Institute Activities and Advances
The National Center for Medical Rehabilitation Research (NCMRR) is the primary NICHD funding source for research on rehabilitative and assistive technology. The NCMRR is developing and supporting the application of devices to improve the human-environment interface and to restore or enhance an individual’s capacity to function in his or her environment. This type of applied research and rehabilitation technology includes, but is not limited to, prosthetics, wheelchairs, biomechanical modeling, and other devices that aim to enhance mobility, communication, cognition, and environmental control.
Specific examples of current funding areas include the following:
- Development of technologies that promote healthy, independent living for people with disabilities (PAR-11-021)
- Engineering of control devices for upper limb movement (NIH-NICHD-NCMRR-2011-15)
- Development of advanced neural prosthetics (PAR-12-053)
- Bioengineering research partnerships for basic, applied, and translational multidisciplinary research that addresses important biological, clinical, or biomedical research problems, including rehabilitation and assistance for people with disabilities (PAR-10-234)
Other current areas of support can be found at the NCMRR website.
Advances that have resulted from NCMRR funding exemplify the range of the center’s interests within rehabilitative and assistive technology. Examples are listed below.
- The NMCRR supports a project at the University of California, Irvine, that focuses on robotics for rehabilitation therapy. This project, co-funded by the National Institute of Biomedical Imaging and Bioengineering (NIBIB), included the development and testing of two robotic exoskeletons—Pneumatic Wilmington Exoskeleton (Pneu-WREX) and Biomimetic Orthosis for Neurorehabilitation of the Elbow and Shoulder (BONES)—for rehabilitation of upper extremities. Videos of these devices in action are available at http://biorobotics.eng.uci.edu/videos .
- Many rehabilitation projects aim to improve motor function outcomes of stroke patients. Some NCMRR grantees sought to identify key biological substrates needed for improvements in mobility as a way to predict and maximize treatment outcomes. They found that the degree of injury to specific motor tracts predicts gains from treatment in stroke patients. Knowing the degree of injury could help therapists to select more targeted and effective treatments for these patients.
- Researchers supported by the NCMRR and the NIBIB are studying the Robotic Upper Extremity Repetitive Therapy (RUPERT) device, a portable robotic device that helps stroke patients retrain their muscles to perform basic tasks, such as picking up a cup. As the patient’s abilities improve, the robot’s computer adjusts the assistance given to stroke patients to help retrain their muscles. The device offers multiple degrees of arm movement for the shoulder, elbow, and wrist. Studies showed that RUPERT offered a low-cost, safe, and easy-to-use robotic device to assist patients and therapists in systematic therapy at home or in a clinic.

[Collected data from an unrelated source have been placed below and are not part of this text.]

(** X11. The capture loop returns at the first test of its [while] that
    finds more than five seconds elapsed, and only there. If some test
    fails and the ticks before the first one that does all pass (their
    captures return, their pauses are taken), the stage makes exactly those
    ticks, puts their frames, then the sentinel, closes the queue and
    returns. If no test ever fails (a clock that stands still or was set
    back) and every tick passes, the stage never puts the sentinel, however
    long it runs. And if a tick fails, at its capture or at its pause,
    before any test has failed, the exception ends the stage there, after
    the ticks before it, and no sentinel is put. *)
Theorem capture_images_ends_at_first_late_reading (frame_rate : float) (w : Z) :
  get_zoom_window_id windows = Ok w ->
  PrimFloat.eqb frame_rate 0 = false ->
  (forall i, within_deadline now i = false ->
     exists n, (n <= i)%nat
       /\ makes_ticks now n
       /\ ((forall j, (j < n)%nat -> tick_passes w (PrimFloat.div 1 frame_rate) j) ->
           forall fuel, (n < fuel)%nat ->
             capture_images fuel frame_rate
             = (Returned,
                ticks_events w (PrimFloat.div 1 frame_rate) 0 n
                ++ [Put (PyInt FINISH); Close])))
  /\ ((forall i, within_deadline now i = true) ->
      (forall i, tick_passes w (PrimFloat.div 1 frame_rate) i) ->
      forall fuel,
        capture_images fuel frame_rate
        = (Unfinished, ticks_events w (PrimFloat.div 1 frame_rate) 0 fuel)
        /\ PyInt FINISH ∉ puts (snd (capture_images fuel frame_rate)))
  /\ (forall (n : nat) (e : exn) (done : list event),
        (forall i, (i <= n)%nat -> within_deadline now i = true) ->
        (forall i, (i < n)%nat -> tick_passes w (PrimFloat.div 1 frame_rate) i) ->
        tick_fails w (PrimFloat.div 1 frame_rate) n e done ->
        forall fuel, (n < fuel)%nat ->
          capture_images fuel frame_rate
          = (Raised e, ticks_events w (PrimFloat.div 1 frame_rate) 0 n ++ done)
          /\ PyInt FINISH ∉ puts (snd (capture_images fuel frame_rate))).
Proof.
  intros Hw Hr. split; [|split].
  - intros i Hi. destruct (makes_ticks_first i Hi) as (n & Hn & Hticks).
    exists n. split; [done|]. split; [done|].
    intros Hpass fuel Hfuel.
    by apply (capture_images_ticks windows now capture_image time_sleep raw).
  - intros Hin Hpass fuel.
    assert (capture_images fuel frame_rate
            = (Unfinished, ticks_events w (PrimFloat.div 1 frame_rate) 0 fuel))
      as Hrun.
    { rewrite (capture_images_loop windows now capture_image time_sleep _ _ w)
        by done.
      apply (capture_loop_running now capture_image time_sleep raw fuel w _ 0%nat).
      - intros i _. apply Hin.
      - intros i _. apply Hpass. }
    split; [done|]. rewrite Hrun. cbn [snd].
    rewrite puts_ticks_events. by intros (i & ? & _)%list_elem_of_fmap.
  - intros n e done Hin Hpass Hfail fuel Hfuel.
    assert (capture_images fuel frame_rate
            = (Raised e, ticks_events w (PrimFloat.div 1 frame_rate) 0 n ++ done))
      as Hrun.
    { rewrite (capture_images_loop windows now capture_image time_sleep _ _ w)
        by done.
      apply (capture_loop_fails now capture_image time_sleep raw n fuel w _
               0%nat e done); try done.
      - intros i Hi. apply Hin. cbn. lia.
      - apply Hin. cbn. lia. }
    split; [done|]. rewrite Hrun. cbn [snd].
    rewrite puts_app, puts_ticks_events.
    intros [(i & ? & _)%list_elem_of_fmap|Hdone]%elem_of_app; [done|].
    destruct Hfail as [[_ ->]|(_ & _ & ->)]; cbn in Hdone.
    + by apply elem_of_nil in Hdone.
    + by apply list_elem_of_singleton in Hdone.
Qed.
(** * retrux-shelf-eye: the camera / shelf controller (cam_service/gui_camera_server.py)

    A shallow embedding of the worker and orchestration code of
    [gui_camera_server.py] and of the path helpers it calls, followed by the
    properties of the specification that were checked against it.

    Conventions.
    - A Python [str] is the [string] of the bytes of its UTF-8 encoding.
      The path functions, [sorted] and the comparisons with ASCII literals
      act on these bytes as Python acts on the characters; the white space
      of [strip] and [rstrip] is the Unicode white space of [str.isspace],
      by its encodings.  [lower] changes the ASCII letters only, which is
      what [.lower()] needs where the source compares its result with the
      ASCII literals "devices" and ".jpg".
    - [os.path] is [posixpath]: the development is about the program on a
      POSIX system (the functions below follow CPython's posixpath.py).
      On Windows [os.path] is [ntpath], which is not modelled.
    - A worker's [run] is a function from the behaviour of its environment
      (a record of oracles: what the filesystem answers, which external call
      raises, when the stop flag is seen) to the trace of effects it
      performs, in order.  *)

From Stdlib Require Import String Ascii List ZArith Lia DecimalString DecimalPos DecimalZ
  Sorting.Sorted Sorting.Permutation.
From stdpp Require Import base list strings gmap.
Import ListNotations.
Open Scope string_scope.

(* ===================================================================== *)
(** * Part I. Definitions                                                 *)
(* ===================================================================== *)

(** ** Python string methods used by the source *)

Definition ascii_lower (c : ascii) : ascii :=
  let n := nat_of_ascii c in
  if (65 <=? n)%nat && (n <=? 90)%nat then ascii_of_nat (n + 32) else c.

(** [s.lower()] *)
Fixpoint lower (s : string) : string :=
  match s with
  | EmptyString => EmptyString
  | String c s' => String (ascii_lower c) (lower s')
  end.

(** [s.startswith(p)] *)
Definition startswith (s p : string) : bool := String.prefix p s.

(** [s.endswith(suf)] *)
Fixpoint endswith (s suf : string) : bool :=
  if String.eqb s suf then true
  else match s with
       | EmptyString => false
       | String _ s' => endswith s' suf
       end.

(** The characters [str.strip] and [str.rstrip] remove are those of
    [str.isspace].  Encoded in one byte: U+0009 to U+000D, U+001C to
    U+0020. *)
Definition is_space (c : ascii) : bool :=
  let n := nat_of_ascii c in
  ((9 <=? n)%nat && (n <=? 13)%nat) || ((28 <=? n)%nat && (n <=? 32)%nat).

(** In two bytes: U+0085 (C2 85) and U+00A0 (C2 A0). *)
Definition is_space2 (c1 c2 : ascii) : bool :=
  Ascii.eqb c1 (ascii_of_nat 194)
  && (Ascii.eqb c2 (ascii_of_nat 133) || Ascii.eqb c2 (ascii_of_nat 160)).

(** In three bytes: U+1680 (E1 9A 80), U+2000 to U+200A (E2 80 80 to
    E2 80 8A), U+2028, U+2029 and U+202F (E2 80 A8, A9, AF), U+205F
    (E2 81 9F) and U+3000 (E3 80 80). *)
Definition is_space3 (c1 c2 c3 : ascii) : bool :=
  let n3 := nat_of_ascii c3 in
  (Ascii.eqb c1 (ascii_of_nat 225) && Ascii.eqb c2 (ascii_of_nat 154)
   && Ascii.eqb c3 (ascii_of_nat 128))
  || (Ascii.eqb c1 (ascii_of_nat 226) && Ascii.eqb c2 (ascii_of_nat 128)
      && (((128 <=? n3)%nat && (n3 <=? 138)%nat)
          || Ascii.eqb c3 (ascii_of_nat 168) || Ascii.eqb c3 (ascii_of_nat 169)
          || Ascii.eqb c3 (ascii_of_nat 175)))
  || (Ascii.eqb c1 (ascii_of_nat 226) && Ascii.eqb c2 (ascii_of_nat 129)
      && Ascii.eqb c3 (ascii_of_nat 159))
  || (Ascii.eqb c1 (ascii_of_nat 227) && Ascii.eqb c2 (ascii_of_nat 128)
      && Ascii.eqb c3 (ascii_of_nat 128)).

(** [s] is one white-space character. *)
Definition is_space_char (s : string) : bool :=
  match s with
  | String c1 EmptyString => is_space c1
  | String c1 (String c2 EmptyString) => is_space2 c1 c2
  | String c1 (String c2 (String c3 EmptyString)) => is_space3 c1 c2 c3
  | _ => false
  end.

(** [s.rstrip()]: from the right, what is left of [s] once its tail is
    stripped ends in white space only if it is one white-space character. *)
Fixpoint rstrip (s : string) : string :=
  match s with
  | EmptyString => EmptyString
  | String c s' =>
      let r := String c (rstrip s') in
      if is_space_char r then EmptyString else r
  end.

(** [s.lstrip()] *)
Fixpoint lstrip (s : string) : string :=
  match s with
  | EmptyString => EmptyString
  | String c1 s1 =>
      if is_space c1 then lstrip s1
      else match s1 with
           | String c2 s2 =>
               if is_space2 c1 c2 then lstrip s2
               else match s2 with
                    | String c3 s3 => if is_space3 c1 c2 c3 then lstrip s3 else s
                    | EmptyString => s
                    end
           | EmptyString => s
           end
  end.

(** [s.strip()] *)
Definition strip (s : string) : string := rstrip (lstrip s).

(** [str(n)] for an [int] *)
Definition str_of_int (n : Z) : string := NilZero.string_of_int (Z.to_int n).

Fixpoint zeros (n : nat) : string :=
  match n with
  | O => EmptyString
  | S n' => String "0" (zeros n')
  end.

(** [s.zfill(width)]: pads with zeros on the left, after a leading sign. *)
Definition zfill (s : string) (width : nat) : string :=
  if (width <=? String.length s)%nat then s
  else
    let fill := zeros (width - String.length s) in
    match s with
    | String c rest =>
        if Ascii.eqb c "+" || Ascii.eqb c "-" then String c (fill ++ rest)
        else fill ++ s
    | EmptyString => fill
    end.

(** [s.split("/")] *)
Fixpoint split_sep (s : string) : list string :=
  match s with
  | EmptyString => [EmptyString]
  | String c s' =>
      if Ascii.eqb c "/" then EmptyString :: split_sep s'
      else match split_sep s' with
           | [] => [String c EmptyString]
           | h :: t => String c h :: t
           end
  end.

(** ["/".join(comps)] *)
Fixpoint join_sep (comps : list string) : string :=
  match comps with
  | [] => EmptyString
  | [c] => c
  | c :: rest => c ++ "/" ++ join_sep rest
  end.

(** [" ".join(words)] *)
Fixpoint join_space (words : list string) : string :=
  match words with
  | [] => EmptyString
  | [w] => w
  | w :: rest => w ++ " " ++ join_space rest
  end.

Fixpoint string_drop (n : nat) (s : string) : string :=
  match n, s with
  | O, _ => s
  | S n', String _ s' => string_drop n' s'
  | S _, EmptyString => EmptyString
  end.

Fixpoint string_take (n : nat) (s : string) : string :=
  match n, s with
  | O, _ => EmptyString
  | S n', String c s' => String c (string_take n' s')
  | S _, EmptyString => EmptyString
  end.

(** ** os.path (posixpath) *)

Module posixpath.

(** [p.rfind("/") + 1]: the index just after the last separator, 0 when
    there is none. *)
Fixpoint rfind_sep_succ (p : string) : nat :=
  match p with
  | EmptyString => 0
  | String c p' =>
      match rfind_sep_succ p' with
      | O => if Ascii.eqb c "/" then 1 else 0
      | S i => S (S i)
      end
  end.

(** [os.path.basename(p)]: [p[i:]] with [i = p.rfind("/") + 1]. *)
Definition basename (p : string) : string := string_drop (rfind_sep_succ p) p.

Fixpoint all_sep (s : string) : bool :=
  match s with
  | EmptyString => true
  | String c s' => Ascii.eqb c "/" && all_sep s'
  end.

(** [head.rstrip("/")] *)
Fixpoint rstrip_sep (s : string) : string :=
  match s with
  | EmptyString => EmptyString
  | String c s' =>
      match rstrip_sep s' with
      | EmptyString => if Ascii.eqb c "/" then EmptyString else String c EmptyString
      | r => String c r
      end
  end.

(** [os.path.dirname(p)] *)
Definition dirname (p : string) : string :=
  let head := string_take (rfind_sep_succ p) p in
  if negb (String.eqb head "") && negb (all_sep head) then rstrip_sep head else head.

(** [os.path.join(a, b)] *)
Definition join (a b : string) : string :=
  if startswith b "/" then b
  else if String.eqb a "" || endswith a "/" then a ++ b
  else a ++ "/" ++ b.

(** [os.path.join(a, *p)] *)
Definition join_all (a : string) (p : list string) : string := fold_left join p a.

(** The number of leading slashes [normpath] keeps: POSIX allows one or
    two, and three or more count as one. *)
Definition initial_slashes (path : string) : nat :=
  if startswith path "/" then
    if startswith path "//" && negb (startswith path "///") then 2 else 1
  else 0.

(** One iteration of the [for comp in comps] loop of [normpath]. *)
Definition normpath_step (slashes : nat) (new_comps : list string) (comp : string)
  : list string :=
  if String.eqb comp "" || String.eqb comp "." then new_comps
  else if negb (String.eqb comp "..")
          || ((slashes =? 0)%nat && bool_decide (new_comps = []))
          || (negb (bool_decide (new_comps = []))
              && bool_decide (last new_comps = Some ".."))
       then (new_comps ++ [comp])%list
       else if negb (bool_decide (new_comps = [])) then removelast new_comps
            else new_comps.

Fixpoint slashes_string (n : nat) : string :=
  match n with
  | O => EmptyString
  | S n' => String "/" (slashes_string n')
  end.

(** [os.path.normpath(path)] *)
Definition normpath (path : string) : string :=
  if String.eqb path "" then "."
  else
    let k := initial_slashes path in
    let comps := fold_left (normpath_step k) (split_sep path) [] in
    let path' := slashes_string k ++ join_sep comps in
    if String.eqb path' "" then "." else path'.

End posixpath.

(** ** Device-directory normalization *)

(** The canonical device-folder name the two normalizations compare with. *)
Definition devices_folder : string := "devices".

(** The three lines shared by [CameraServerWorker.__init__] (lines 70-72)
    and [MainWindow.get_devices_dir_normalized] (lines 547-550):
    [normpath], then append "devices" unless the last segment already is
    that name up to case. *)
Definition normalize_devices_dir (root_devices_dir : string) : string :=
  let root_devices_dir := posixpath.normpath root_devices_dir in
  if negb (String.eqb (lower (posixpath.basename root_devices_dir)) devices_folder)
  then posixpath.join root_devices_dir devices_folder
  else root_devices_dir.

(** [MainWindow.get_devices_dir_normalized], as a function of the text of
    the path field. *)
Definition get_devices_dir_normalized (path_edit_text : string) : string :=
  normalize_devices_dir (strip path_edit_text).

(** [MainWindow.get_active_state_dir] *)
Definition get_active_state_dir (path_edit_text : string) : string :=
  posixpath.dirname (get_devices_dir_normalized path_edit_text).

(* ===================================================================== *)
(** ** Effects, faults and the worker monad                               *)
(* ===================================================================== *)

(** A raised Python [Exception]: what [str(e)] (and [f"{e}"]) prints, and
    what ["".join(traceback.format_exception(e))] prints. *)
Record PyException := mkException {
  exc_str : string;
  exc_format : string;
}.

(** A [BackgroundCameraService] object, known by the arguments
    [CameraServerWorker.run] constructs it with (line 112). *)
Record BackgroundCameraService := mkService {
  svc_camera_str : string;
  svc_camera_index : Z;
  svc_latest_frame_file : string;
}.

(** What a worker thread does to the world around it, one constructor per
    call of the source that is visible outside the worker. *)
Inductive Effect : Type :=
| log_emit (msg : string)                          (* self.log.emit(msg) *)
| running_changed_emit (running : bool)            (* self.running_changed.emit(b) *)
| mode_changed_emit (mode : string)                (* self.mode_changed.emit(mode) *)
| finished_emit                                    (* self.finished.emit() *)
| shutil_rmtree (path : string)                    (* shutil.rmtree(path, ignore_errors=True) *)
| os_makedirs (path : string)                      (* os.makedirs(path, exist_ok=True) *)
| service_init (svc : BackgroundCameraService)     (* BackgroundCameraService(str, id, file) *)
| service_start (svc : BackgroundCameraService)    (* svc.start() *)
| service_stop (svc : BackgroundCameraService)     (* svc.stop() *)
| thread_join (svc : BackgroundCameraService) (timeout : Z)  (* svc.thread.join(timeout=5) *)
| sleep_staggered                                  (* time.sleep(1.0 + random.uniform(-0.5, 0.5)) *)
| sleep_1                                          (* time.sleep(1) *)
| QMessageBox_critical (title text : string)       (* QMessageBox.critical(None, title, text) *)
| QMessageBox_information (title text : string)    (* QMessageBox.information(self, title, text) *)
| QMessageBox_warning (title text : string)        (* QMessageBox.warning(self, title, text) *)
| QThread_start (thread : nat)                     (* worker.start() *)
| subprocess_Popen (cmd : list string) (cwd : string) (creationflags : Z)
                   (env_set : list (string * string))
| stdout_readline (line : string)                  (* one self._process.stdout.readline() *)
| stdout_readline_raises (e : PyException)         (* a readline() that raises *)
| process_wait (rc : Z).                           (* self._process.wait() *)

(** How a (prefix of a) run ends: it returned, it raised, or the fuel ran
    out while it was still polling its stop flag. *)
Inductive Outcome (A : Type) : Type :=
| Returned (a : A)
| Raised (e : PyException)
| Unfinished.
Arguments Returned {A} a.
Arguments Raised {A} e.
Arguments Unfinished {A}.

- Physical disabilities prevent many individuals from leading independent lives. Some of these individuals however may have the capacity to drive an automobile, but are not given an opportunity. Researchers supported by the NCMRR are trying to expand driving opportunities for disabled individuals through the development of a virtual reality driving simulation. The researchers are currently examining the utility of this novel approach for evaluating the driving ability of individuals who recently experienced a concussion. The method represents a way to test individuals’ ability to drive in a safe but challenging manner.
- One project, supported by the NCMRR, the NIBIB, and the U.S. Department of Veterans Affairs, developed technology that detects brain signals and uses them to control assisted devices. This investigational system—called BrainGate2 —aims to help people with spinal cord injury, stroke, muscular dystrophy, amyotrophic lateral sclerosis, limb loss, or other conditions to restore their mobility and independence. By turning brain signals into useful commands for external devices, such as a standard computer desktop or other communication device, a powered wheelchair, or a prosthetic or robotic limb, the system components can turn thought into action. Recently reported findings related to BrainGate2 indicate that the interface provides repeatable, accurate, point-and-click control of a computer interface to an individual 1,000 days after implantation of this sensor.
- In studies of a surgical technique in which targeted muscles produce signals on the surface of the skin that can be measured and used to control prosthetic arms, NCMRR grantees reported successful results. An article on this study appeared in the Journal of the American Medical Association and follow-up studies are now under way.
- Because many patients in the intensive care unit (ICU) may be unable to communicate their needs through speech, NCMRR grantees are studying methods of augmentative and alternative communication for these patients. One study examined both high- and low-technology communication devices with voice output in patients of varying motor and cognitive abilities. The study showed positive results and has the potential to improve symptom communication and ease suffering to those in the ICU with speech limitations. The National Institute of Nursing Research is supporting a follow-up study of these results.
Other Activities and Advances
The Medical Rehabilitation Research Infrastructure Network, funded through the NCMRR with additional support from the National Institute of Neurological Disorders and Stroke and the NIBIB, builds research infrastructure in medical rehabilitation by providing investigators with access to collaborative opportunities from allied disciplines such as neuroscience, engineering, applied behavior, and the social sciences.